*** SUPPLIED MATERIAL ***

(* ===== verification/Paths.v ===== *)
(** * File paths (packages os and path/filepath; commands.go, [expandPath] and [normalizeBlPath]).

    The environment is a function from names to values, the working directory an argument; [None] is an
    error of [os.Getwd]. *)

From S2P Require Import Prelude GoStrings.
From Stdlib Require Import ZArith Lia String Ascii.
From stdpp Require Import base list strings.
Open Scope string_scope.
Abbreviation join := GoStrings.join.

(** ** [os.ExpandEnv] *)

Definition shell_special (c : ascii) : bool := existsb (Ascii.eqb c) (list_ascii_of_string "*#$@!?-0123456789").
Definition alpha_num (c : ascii) : bool :=
  existsb (Ascii.eqb c) (list_ascii_of_string "_0123456789abcdefghijklmnopqrstuvwxyzABCDEFGHIJKLMNOPQRSTUVWXYZ").

Fixpoint name_end (s : string) : nat :=
  match s with String c s' => if alpha_num c then S (name_end s') else O | "" => O end.

Definition special_in_braces (s : string) : bool := match s with String a (String b _) => shell_special a && Ascii.eqb b "}" | _ => false end.

(** [getShellName] on the text behind a dollar, which is not empty: the name and the bytes it takes. *)
Definition getShellName (s : string) : string * nat :=
  match s with
  | "" => ("", 0)
  | String c rest =>
      if Ascii.eqb c "{" then
        if special_in_braces rest then (stake 1 rest, 3)
        else match GoStrings.index "}" rest with Some 0 => ("", 2) | Some i => (stake i rest, S (S i)) | None => ("", 1) end
      else if shell_special c then (String c "", 1)
      else let n := name_end s in (stake n s, n)
  end.

(** [os.Expand]; [skip] bytes of a name are left. *)
Fixpoint expand (getenv : string -> string) (s : string) (skip : nat) : string :=
  match s, skip with
  | "", _ => ""
  | String _ s', S k => expand getenv s' k
  | String c s', O =>
      if Ascii.eqb c "$" && negb (String.eqb s' "") then
        let '(name, w) := getShellName s' in
        (if String.eqb name "" then if (0 <? w)%nat then "" else "$" else getenv name) ++ expand getenv s' w
      else String c (expand getenv s' 0)
  end.
Definition ExpandEnv (getenv : string -> string) (s : string) : string := expand getenv s 0.

(** ** [filepath.Clean], [Join] and [Abs] *)

Definition rooted (p : string) : bool := has_prefix "/" p.

(** A component is appended to those before it, the last of which comes first. *)
Definition push (abs : bool) (out : list string) (c : string) : list string :=
  if String.eqb c "" || String.eqb c "." then out
  else if String.eqb c ".." then
    match out with
    | [] => if abs then [] else [".."]
    | t :: rest => if String.eqb t ".." then ".." :: out else rest
    end
  else c :: out.

Definition Clean (p : string) : string :=
  let out := join "/" (rev (foldl (push (rooted p)) [] (split_on "/" p))) in
  if rooted p then "/" ++ out else if String.eqb out "" then "." else out.

Definition Join (elems : list string) : string :=
  match filter (fun e => e <> "") elems with [] => "" | l => Clean (join "/" l) end.

Definition Abs (cwd : option string) (p : string) : option string :=
  if rooted p then Some (Clean p) else (fun d => Join [d; p]) <$> cwd.

(** ** The paths of the client *)

Section paths.
Context (getenv : string -> string) (cwd : option string).

(** [expandPath]: [None] is the error of [os.UserHomeDir]. *)
Definition expandPath (path : string) : option string :=
  let expanded := ExpandEnv getenv path in
  if has_prefix "~" path then
    let home := getenv "HOME" in
    if String.eqb home "" then None else Some (Join [home; sdrop 1 path])
  else Some expanded.

Definition normalizeBlPath (p : string) : string :=
  if String.eqb p "" then ""
  else
    let expanded := match expandPath p with Some e => if String.eqb e "" then p else e | None => p end in
    let expanded := default expanded (Abs cwd expanded) in
    Clean expanded.

(** ** A normalised path is a place in the tree *)

(** Where a component leads from a directory, given by the names up to the root. *)
Definition step (dir : list string) (c : string) : list string :=
  if String.eqb c "" || String.eqb c "." then dir else if String.eqb c ".." then tail dir else c :: dir.
Definition leads (from : list string) (p : string) : list string := foldl step from (split_on "/" p).

(** What a path stands for before it is made absolute. *)
Definition expansion (p : string) : string :=
  match expandPath p with Some e => if String.eqb e "" then p else e | None => p end.

(** Where a path leads when the working directory is [d]. *)
Definition place (d p : string) : list string :=
  if rooted (expansion p) then leads [] (expansion p) else leads (leads [] d) (expansion p).

Definition path_text (names : list string) : string := "/" ++ join "/" (rev names).

(** A name of a directory entry. *)
Definition entry_name (c : string) : Prop := c <> "" /\ c <> "." /\ c <> ".." /\ no_char "/" c = true.

Lemma push_step dir c : Forall entry_name dir -> push true dir c = step dir c.
Proof.
  intros Hd. unfold push, step. destruct (_ || _); [done |]. destruct (String.eqb c ".."); [| done].
  destruct dir as [| t rest]; [done |]. apply Forall_cons in Hd as [(_ & _ & Ht & _) _]. by rewrite (proj2 (String.eqb_neq t "..")).
Qed.

Lemma step_names dir c : Forall entry_name dir -> no_char "/" c = true -> Forall entry_name (step dir c).
Proof.
  intros Hd Hc. unfold step. destruct (String.eqb_spec c ""), (String.eqb_spec c "."), (String.eqb_spec c ".."); cbn [orb]; try done.
  - destruct dir as [| t rest]; [done |]. by apply Forall_cons in Hd as [_ ?].
  - by constructor.
Qed.

Lemma steps_names l dir : Forall entry_name dir -> Forall (fun c => no_char "/" c = true) l -> Forall entry_name (foldl step dir l).
Proof.
  revert dir. induction l as [| c l IH]; intros dir Hd Hl; [done |]. apply Forall_cons in Hl as [Hc Hl]. cbn [foldl]. apply IH; [by apply step_names | done].
Qed.

Lemma leads_names dir p : Forall entry_name dir -> Forall entry_name (leads dir p).
Proof. intros Hd. apply steps_names; [done | apply split_on_pieces]. Qed.

Lemma pushes_steps l dir : Forall entry_name dir -> Forall (fun c => no_char "/" c = true) l -> foldl (push true) dir l = foldl step dir l.
Proof.
  revert dir. induction l as [| c l IH]; intros dir Hd Hl; [done |]. apply Forall_cons in Hl as [Hc Hl]. cbn [foldl].
  rewrite push_step by done. apply IH; [by apply step_names | done].
Qed.

Lemma Clean_rooted p : rooted p = true -> Clean p = path_text (leads [] p).
Proof. intros Hr. unfold Clean, path_text, leads. rewrite Hr. rewrite pushes_steps; [done | constructor | apply split_on_pieces]. Qed.

Lemma entry_step dir c : entry_name c -> step dir c = c :: dir.
Proof. intros (H1 & H2 & H3 & _). unfold step. by rewrite !(proj2 (String.eqb_neq _ _)) by done. Qed.

Lemma leads_entries l dir : Forall entry_name l -> foldl step dir l = (rev l ++ dir)%list.
Proof.
  revert dir. induction l as [| c l IH]; intros dir Hl; [done |]. apply Forall_cons in Hl as [Hc Hl]. cbn [foldl rev].
  rewrite entry_step, IH by done. by rewrite <- app_assoc.
Qed.

Lemma entries_split l : l <> [] -> Forall entry_name l -> split_on "/" (join "/" l) = l.
Proof. intros Hn Hl. apply split_on_join; [done |]. eapply Forall_impl; [exact Hl |]. by intros c (_ & _ & _ & ?). Qed.

Lemma leads_text names : Forall entry_name names -> leads [] (path_text names) = names.
Proof.
  intros Hn. unfold leads, path_text. change ("/" ++ ?x) with ("" ++ String "/" x). rewrite split_on_app by done. cbn [foldl].
  destruct names as [| c names]; [done |]. assert (Forall entry_name (rev (c :: names))) as Hr by (by apply Forall_rev).
  rewrite entries_split; [| cbn; by destruct (rev names) | done]. rewrite leads_entries by done. by rewrite rev_involutive, app_nil_r.
Qed.

Lemma path_text_inj a b : Forall entry_name a -> Forall entry_name b -> path_text a = path_text b -> a = b.
Proof. intros Ha Hb E. by rewrite <- (leads_text a), <- (leads_text b), E. Qed.

Lemma rooted_text names : rooted (path_text names) = true.
Proof. apply has_prefix_app. Qed.

Lemma rooted_app d p : rooted d = true -> rooted (d ++ p) = true.
Proof. intros (t & ->)%has_prefix_spec. rewrite string_app_assoc. apply has_prefix_app. Qed.

Lemma split_app a b : split_on "/" (a ++ String "/" b) = (split_on "/" a ++ split_on "/" b)%list.
Proof.
  induction a as [| c a IH]; [done |]. change (String c a ++ String "/" b) with (String c (a ++ String "/" b)). cbn [split_on].
  rewrite IH. destruct (Ascii.eqb c "/"); [done |].
  destruct (split_on "/" a) as [| x l] eqn:E; [by apply split_on_nonempty in E | done].
Qed.

Lemma leads_app dir a b : leads dir (a ++ "/" ++ b) = leads (leads dir a) b.
Proof. unfold leads. change ("/" ++ b) with (String "/" b). rewrite split_app. apply foldl_app. Qed.

(** A normalised path is rooted, and made of names of entries only: it is the text of the place. *)
Lemma normalized_text d p : cwd = Some d -> rooted d = true -> p <> "" -> normalizeBlPath p = path_text (place d p).
Proof.
  intros Hc Hd Hp. unfold normalizeBlPath, place. rewrite (proj2 (String.eqb_neq p "")) by done. cbv zeta. fold (expansion p). set (e := expansion p).
  assert (e <> "") as He.
  { unfold e, expansion. destruct (expandPath p) as [x |]; [| done]. by destruct (String.eqb_spec x ""). }
  assert (forall x, rooted x = true -> Clean (Clean x) = path_text (leads [] x)) as Hcc.
  { intros x Hx. rewrite (Clean_rooted x Hx), Clean_rooted by apply rooted_text. f_equal. apply leads_text, leads_names. constructor. }
  unfold Abs. destruct (rooted e) eqn:Er; [by apply Hcc |]. rewrite Hc. cbn [fmap option_fmap option_map default from_option id].
  unfold Join. assert (d <> "") as Hd' by (by intros ->).
  rewrite filter_cons_True, filter_cons_True by done. cbn [filter list_filter]. change (join "/" [d; e]) with (d ++ "/" ++ e).
  rewrite Hcc by (by apply rooted_app). by rewrite leads_app.
Qed.

Lemma place_names d p : Forall entry_name (place d p).
Proof. unfold place. destruct (rooted (expansion p)); repeat apply leads_names; constructor. Qed.

Lemma same_path_iff d p q : cwd = Some d -> rooted d = true -> p <> "" -> q <> "" ->
  normalizeBlPath p = normalizeBlPath q <-> place d p = place d q.
Proof.
  intros Hc Hd Hp Hq. rewrite !(normalized_text d) by done. split; [| by intros ->]. apply path_text_inj; apply place_names.
Qed.

(** Two spellings of the path of a bypass list are taken for the same file exactly when they lead to the same
    place in the tree from the working directory, after the variables and the home directory are put in: whatever
    dots, doubled slashes and detours they have. *)
Theorem same_path d p q : cwd = Some d -> rooted d = true -> p <> "" -> q <> "" ->
  normalizeBlPath p = normalizeBlPath q <-> place d p = place d q.
Proof. apply same_path_iff. Qed.
End paths.

(** ** Examples *)

Definition example_env (name : string) : string :=
  if String.eqb name "HOME" then "/home/u" else if String.eqb name "D" then "lists/" else "".

Example spellings : normalizeBlPath example_env (Some "/home/u/work") <$>
    ["../lists//./bl.json"; "~/lists/bl.json"; "/home/u/x/../lists/bl.json"; "$HOME/${D}bl.json"; "bl.json"; "/../a"] =
  ["/home/u/lists/bl.json"; "/home/u/lists/bl.json"; "/home/u/lists/bl.json"; "/home/u/lists/bl.json"; "/home/u/work/bl.json"; "/a"].
Proof. by vm_compute. Qed.

(** Behind a tilde no variable is expanded, and the home directory of another user is not known. *)
Example tilde_limits : expandPath example_env "~/$D/bl.json" = Some "/home/u/$D/bl.json" /\ expandPath example_env "~bob/bl.json" = Some "/home/u/bob/bl.json".
Proof. by vm_compute. Qed.

Example shell_names : ExpandEnv example_env "a$D-${D}x$$y${}z$ ${D" = "alists/-lists/xyz$ D".
Proof. by vm_compute. Qed.

Lemma same_path_witness :
  normalizeBlPath example_env (Some "/home/u/work") "../lists/bl.json" = normalizeBlPath example_env (Some "/home/u/work") "~/lists/bl.json" <->
  place example_env "/home/u/work" "../lists/bl.json" = place example_env "/home/u/work" "~/lists/bl.json".
Proof. exact (same_path example_env (Some "/home/u/work") "/home/u/work" "../lists/bl.json" "~/lists/bl.json" eq_refl eq_refl ltac:(done) ltac:(done)). Defined.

***

● WORK TO BE COMPLETED
All that belongs in your answer is the stretch of entries above from the line with "String c s', O =>" through the line with "let expanded := match", printed exactly.

● RESPONSE TO THIS TASK
  | String c s', O =>
      if Ascii.eqb c "$" && negb (String.eqb s' "") then
        let '(name, w) := getShellName s' in
        (if String.eqb name "" then if (0 <? w)%nat then "" else "$" else getenv name) ++ expand getenv s' w
      else String c (expand getenv s' 0)
  end.
Definition ExpandEnv (getenv : string -> string) (s : string) : string := expand getenv s 0.

(** ** [filepath.Clean], [Join] and [Abs] *)

Definition rooted (p : string) : bool := has_prefix "/" p.

(** A component is appended to those before it, the last of which comes first. *)
Definition push (abs : bool) (out : list string) (c : string) : list string :=
  if String.eqb c "" || String.eqb c "." then out
  else if String.eqb c ".." then
    match out with
    | [] => if abs then [] else [".."]
    | t :: rest => if String.eqb t ".." then ".." :: out else rest
    end
  else c :: out.

Definition Clean (p : string) : string :=
  let out := join "/" (rev (foldl (push (rooted p)) [] (split_on "/" p))) in
  if rooted p then "/" ++ out else if String.eqb out "" then "." else out.

Definition Join (elems : list string) : string :=
  match filter (fun e => e <> "") elems with [] => "" | l => Clean (join "/" l) end.

Definition Abs (cwd : option string) (p : string) : option string :=
  if rooted p then Some (Clean p) else (fun d => Join [d; p]) <$> cwd.

(** ** The paths of the client *)

Section paths.
Context (getenv : string -> string) (cwd : option string).

(** [expandPath]: [None] is the error of [os.UserHomeDir]. *)
Definition expandPath (path : string) : option string :=
  let expanded := ExpandEnv getenv path in
  if has_prefix "~" path then
    let home := getenv "HOME" in
    if String.eqb home "" then None else Some (Join [home; sdrop 1 path])
  else Some expanded.

Definition normalizeBlPath (p : string) : string :=
  if String.eqb p "" then ""
  else
    let expanded := match expandPath p with Some e => if String.eqb e "" then p else e | None => p end in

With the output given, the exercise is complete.